#### [Task details]
Count every line in the entries below that contains the word "whole", and give only that number.
= Beginning of Section =
(* ===== verification/GoFloat.v ===== *)
(** * GoFloat: [float64] and the parts of [math] and [strconv] on it that the
    agent uses.

    A [float64] is a binary64 number of the specification of floating-point
    arithmetic in the Standard Library; the text conversions compute with
    exact integers and round once. *)

From Stdlib Require Import Ascii NArith ZArith.
From Stdlib Require Import Floats.SpecFloat.
From S2P Require Import Prelude GoStrings GoFmt.

Definition float64 : Type := spec_float.

Definition f_zero : float64 := S754_zero false.
Definition f_finite (f : float64) : bool :=
  match f with S754_zero _ | S754_finite _ _ _ => true | _ => false end.

(** ** Conversion and arithmetic, rounding to nearest even *)

(** [float64(n)] and a decimal or binary constant. *)
Definition f_of_Z (n : Z) : float64 := binary_normalize 53 1024 n 0 false.

Definition f_sub : float64 → float64 → float64 := SFsub 53 1024.
Definition f_mul : float64 → float64 → float64 := SFmul 53 1024.
Definition f_div : float64 → float64 → float64 := SFdiv 53 1024.

(** [math.Round]: the nearest integer, halves away from zero. *)
Definition f_Round (f : float64) : float64 :=
  match f with
  | S754_finite s m e =>
      if (0 <=? e)%Z then f
      else
        let q := Z.shiftr (Z.pos m + Z.shiftl 1 (- e - 1)) (- e) in
        match q with Z.pos p => binary_round 53 1024 s p 0 | _ => S754_zero s end
  | _ => f
  end.

(** ** Decimal numbers to floats *)

Definition pow10 (k : Z) : Z := (10 ^ k)%Z.

(** The number of decimal digits of a positive integer. *)
Definition num_digits (m : Z) : Z := Z.of_nat (String.length (itoa m)).

(** [m * 10^e], rounded; numbers beyond every float are not computed. *)
Definition round_decimal (neg : bool) (m e : Z) : float64 :=
  match m with
  | Z.pos p =>
      let dp := (num_digits m + e)%Z in
      if (310 <? dp)%Z then S754_infinity neg
      else if (dp <? -330)%Z then S754_zero neg
      else if (0 <=? e)%Z then binary_round 53 1024 neg (Z.to_pos (m * pow10 e)) 0
      else
        let '(mz, ez, lz) := SFdiv_core_binary 53 1024 m 0 (pow10 (- e)) 0 in
        binary_round_aux 53 1024 neg mz ez lz
  | _ => S754_zero neg
  end.

(** ** Parsing: [strconv.ParseFloat(s, 64)] *)

Definition lower (a : ascii) : ascii := lower_ascii a.
Definition hex_val (a : ascii) : option Z :=
  if is_digit a then Some (digit_val a)
  else if in_range 97 102 (lower a) then Some (Z.of_N (byte (lower a)) - 87)%Z
  else None.

(** A digit of the base. *)
Definition digit_of (hex : bool) (a : ascii) : option Z :=
  if hex then hex_val a else if is_digit a then Some (digit_val a) else None.

(** What the mantissa loop has read: the digits as a number, how many of them
    follow the point, and what was seen. *)
Record mantissa : Type := mkMantissa {
  digits : Z;
  after_point : Z;
  saw_dot : bool;
  saw_digits : bool;
  saw_underscore : bool;
}.

Fixpoint read_mantissa (hex : bool) (s : string) (m : mantissa) : mantissa * string :=
  match s with
  | EmptyString => (m, s)
  | String a s' =>
      if Ascii.eqb a "_" then
        read_mantissa hex s' (mkMantissa (digits m) (after_point m) (saw_dot m) (saw_digits m) true)
      else if Ascii.eqb a "." then
        if saw_dot m then (m, s)
        else read_mantissa hex s' (mkMantissa (digits m) (after_point m) true (saw_digits m) (saw_underscore m))
      else match digit_of hex a with
           | Some d =>
               read_mantissa hex s'
                 (mkMantissa (digits m * (if hex then 16 else 10) + d)
                    (after_point m + (if saw_dot m then 1 else 0)) (saw_dot m) true (saw_underscore m))
           | None => (m, s)
           end
  end.

(** The digits of an exponent, which stops growing at 10000. *)
Fixpoint read_exponent (s : string) (e : Z) (under : bool) : Z * bool * string :=
  match s with
  | EmptyString => (e, under, s)
  | String a s' =>
      if Ascii.eqb a "_" then read_exponent s' e true
      else if is_digit a then
        read_exponent s' (if (e <? 10000)%Z then e * 10 + digit_val a else e)%Z under
      else (e, under, s)
  end.

(** The exponent part, if there is one: [None] is a syntax error. *)
Definition exponent_part (hex : bool) (s : string) : option (Z * bool * string) :=
  match s with
  | String a s' =>
      if Ascii.eqb (lower a) (if hex then "p" else "e") then
        let '(neg, ds) := sign_split s' in
        match ds with
        | String d _ =>
            if is_digit d then
              let '(e, under, rest) := read_exponent ds 0 false in
              Some ((if neg then - e else e)%Z, under, rest)
            else None
        | EmptyString => None
        end
      else if hex then None else Some (0%Z, false, s)
  | EmptyString => if hex then None else Some (0%Z, false, s)
  end.

(** [underscoreOK]: an underscore stands between digits, or after the base
    prefix.  [saw] is the kind of the byte before: [0] for a digit. *)
Fixpoint underscores_ok (hex : bool) (s : string) (saw : ascii) : bool :=
  match s with
  | EmptyString => negb (Ascii.eqb saw "_")
  | String a s' =>
      if is_digit a || (hex && in_range 97 102 (lower a)) then underscores_ok hex s' "0"
      else if Ascii.eqb a "_" then Ascii.eqb saw "0" && underscores_ok hex s' "_"
      else if Ascii.eqb saw "_" then false
      else underscores_ok hex s' "!"
  end.

Definition hex_prefix (s : string) : option string :=
  match s with
  | String a (String b (String c s')) =>
      if Ascii.eqb a "0" && Ascii.eqb (lower b) "x" then Some (String c s') else None
  | _ => None
  end.

(** A number without its sign. *)
Definition parse_unsigned (neg : bool) (s : string) : float64 * option num_error :=
  let hex := match hex_prefix s with Some _ => true | None => false end in
  let body := default s (hex_prefix s) in
  let '(m, rest) := read_mantissa hex body (mkMantissa 0 0 false false false) in
  match (if saw_digits m then exponent_part hex rest else None) with
  | Some (e, under, EmptyString) =>
      if (saw_underscore m || under) && negb (underscores_ok hex body (if hex then "0" else "^"))
      then (f_zero, Some ErrSyntax)
      else
        let f :=
          if hex then
            match digits m with
            | Z.pos p => binary_round 53 1024 neg p (e - 4 * after_point m)
            | _ => S754_zero neg
            end
          else round_decimal neg (digits m) (e - after_point m) in
        (f, if f_finite f then None else Some ErrRange)
  | _ => (f_zero, Some ErrSyntax)
  end.

Definition ParseFloat (s : string) : float64 * option num_error :=
  let '(neg, u) := sign_split s in
  let l := map_bytes lower u in
  if String.eqb l "inf" || String.eqb l "infinity" then (S754_infinity neg, None)
  else if String.eqb (map_bytes lower s) "nan" then (S754_nan, None)
  else parse_unsigned neg u.

(** ** Floats to decimal numbers *)

(** [num / den * 10^k], rounded down, and whether anything was lost. *)
Definition scaled (num den k : Z) : Z * Z * Z :=
  let n := if (0 <=? k)%Z then (num * pow10 k)%Z else num in
  let d := if (0 <=? k)%Z then den else (den * pow10 (- k))%Z in
  (n / d, n mod d, d)%Z.

(** The position of the decimal point: the [dp] with
    [10^(dp-1) <= num/den < 10^dp], searched upwards from an estimate. *)
Fixpoint point_from (n : nat) (num den k : Z) : Z :=
  match n with
  | O => k
  | S n' =>
      if (if (0 <=? k)%Z then (num <? den * pow10 k) else (num * pow10 (- k) <? den))%Z then k
      else point_from n' num den (k + 1)
  end.

Definition decimal_point (m : positive) (e : Z) : Z :=
  let num := if (0 <=? e)%Z then Z.shiftl (Z.pos m) e else Z.pos m in
  let den := if (0 <=? e)%Z then 1%Z else Z.shiftl 1 (- e) in
  point_from 8 num den ((Zdigits2 (Z.pos m) + e - 1) * 30103 / 100000 - 2).

(** The shortest decimal, of [n] digits or more, that is read back as the
    float: its digits as a number and the position of the point. *)
Fixpoint shortest_from (fuel : nat) (n : Z) (m : positive) (e dp : Z) : Z * Z :=
  let num := if (0 <=? e)%Z then Z.shiftl (Z.pos m) e else Z.pos m in
  let den := if (0 <=? e)%Z then 1%Z else Z.shiftl 1 (- e) in
  let '(down, r, d) := scaled num den (n - dp) in
  let reads x := match round_decimal false x (dp - n) with
                 | S754_finite _ m' e' => Pos.eqb m' m && Z.eqb e' e
                 | _ => false
                 end in
  let nearest := if (2 * r <? d)%Z then down
                 else if (d <? 2 * r)%Z then (down + 1)%Z
                 else if Z.even down then down else (down + 1)%Z in
  let okdown := reads down in let okup := reads (down + 1)%Z in
  if okdown && okup then (nearest, n)
  else if okdown then (down, n)
  else if okup then ((down + 1)%Z, n)
  else match fuel with O => (nearest, n) | S f' => shortest_from f' (n + 1) m e dp end.

Fixpoint strip_zeros (fuel : nat) (x : Z) : Z :=
  match fuel with
  | O => x
  | S f => if (x mod 10 =? 0)%Z && negb (x =? 0)%Z then strip_zeros f (x / 10) else x
  end.

(** The digits and the position of the point; the digits of zero are none. *)
Definition decimal_of (m : positive) (e : Z) : string * Z :=
  let dp := decimal_point m e in
  let '(x, n) := shortest_from 17 1 m e dp in
  (itoa (strip_zeros 18 x), dp + (num_digits x - n))%Z.

Fixpoint zeros (n : nat) : string := match n with O => EmptyString | S n' => String "0" (zeros n') end.

(** [strconv.AppendFloat(b, f, 'f', -1, 64)] of a finite number. *)
Definition format_f (neg : bool) (ds : string) (dp : Z) : string :=
  let nd := Z.of_nat (String.length ds) in
  let whole := if (0 <? dp)%Z
               then take_bytes (Z.to_nat dp) ds +:+ zeros (Z.to_nat (dp - nd)) else "0" in
  let frac := if (dp <? nd)%Z
              then "." +:+ zeros (Z.to_nat (- dp)) +:+ drop_bytes (Z.to_nat dp) ds else "" in
  (if neg then "-" else "") +:+ whole +:+ frac.

(** [strconv.AppendFloat(b, f, 'e', -1, 64)], with the exponent's leading zero
    removed as package json does. *)
Definition format_e (neg : bool) (ds : string) (dp : Z) : string :=
  let exp := (dp - 1)%Z in
  (if neg then "-" else "") +:+ take_bytes 1 ds
    +:+ (if (String.length ds <=? 1)%nat then "" else "." +:+ drop_bytes 1 ds)
    +:+ "e" +:+ (if (exp <? 0)%Z then "-" else "+") +:+ itoa (Z.abs exp).

(** Whether package json writes a magnitude with an exponent:
    [abs < 1e-6 || abs >= 1e21]. *)
Definition exponent_format (f : float64) : bool :=
  SFltb (SFabs f) (round_decimal false 1 (-6)) || SFleb (round_decimal false 1 21) (SFabs f).

(** The text of a float in JSON, or of the number package json refuses. *)
Definition json_float (f : float64) : result string string :=
  match f with
  | S754_nan => Err "NaN"
  | S754_infinity s => Err (if s then "-Inf" else "+Inf")
  | S754_zero s => Ok (if s then "-0" else "0")
  | S754_finite s m e =>
      let '(ds, dp) := decimal_of m e in
      Ok (if exponent_format f then format_e s ds dp else format_f s ds dp)
  end.

(** ** Values, checked by computation *)

Definition shown (s : string) : option string :=
  match json_float (ParseFloat s).1 with Ok t => Some t | Err _ => None end.

Example float_decimal : shown "0.15" = Some "0.15".
Proof. vm_compute. done. Qed.
Example float_integer : shown "100" = Some "100".
Proof. vm_compute. done. Qed.
Example float_third : shown "0.3333333333333333148" = Some "0.3333333333333333".
Proof. vm_compute. done. Qed.
Example float_large : shown "1e21" = Some "1e+21".
Proof. vm_compute. done. Qed.
Example float_below : shown "123456789012345678901" = Some "123456789012345680000".
Proof. vm_compute. done. Qed.
Example float_small : shown "0.00000012" = Some "1.2e-7".
Proof. vm_compute. done. Qed.
Example float_least : shown "4.9e-324" = Some "5e-324".
Proof. vm_compute. done. Qed.
Example float_greatest : shown "1.7976931348623157e308" = Some "1.7976931348623157e+308".
Proof. vm_compute. done. Qed.
Example float_overflow : ParseFloat "1e400" = (S754_infinity false, Some ErrRange).
Proof. vm_compute. done. Qed.
Example float_hex : shown "0x1.8p1" = Some "3".
Proof. vm_compute. done. Qed.
Example float_underscore : shown "1_23.50_0_0e+1_2" = Some "123500000000000".
Proof. vm_compute. done. Qed.
Example float_garbage : ParseFloat "-_1" = (f_zero, Some ErrSyntax).
Proof. vm_compute. done. Qed.
Example float_round_half : f_Round (f_div (f_of_Z (-5)) (f_of_Z 2)) = f_of_Z (-3).
Proof. vm_compute. done. Qed.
= End of Section =
#### [Solution for this problem]
2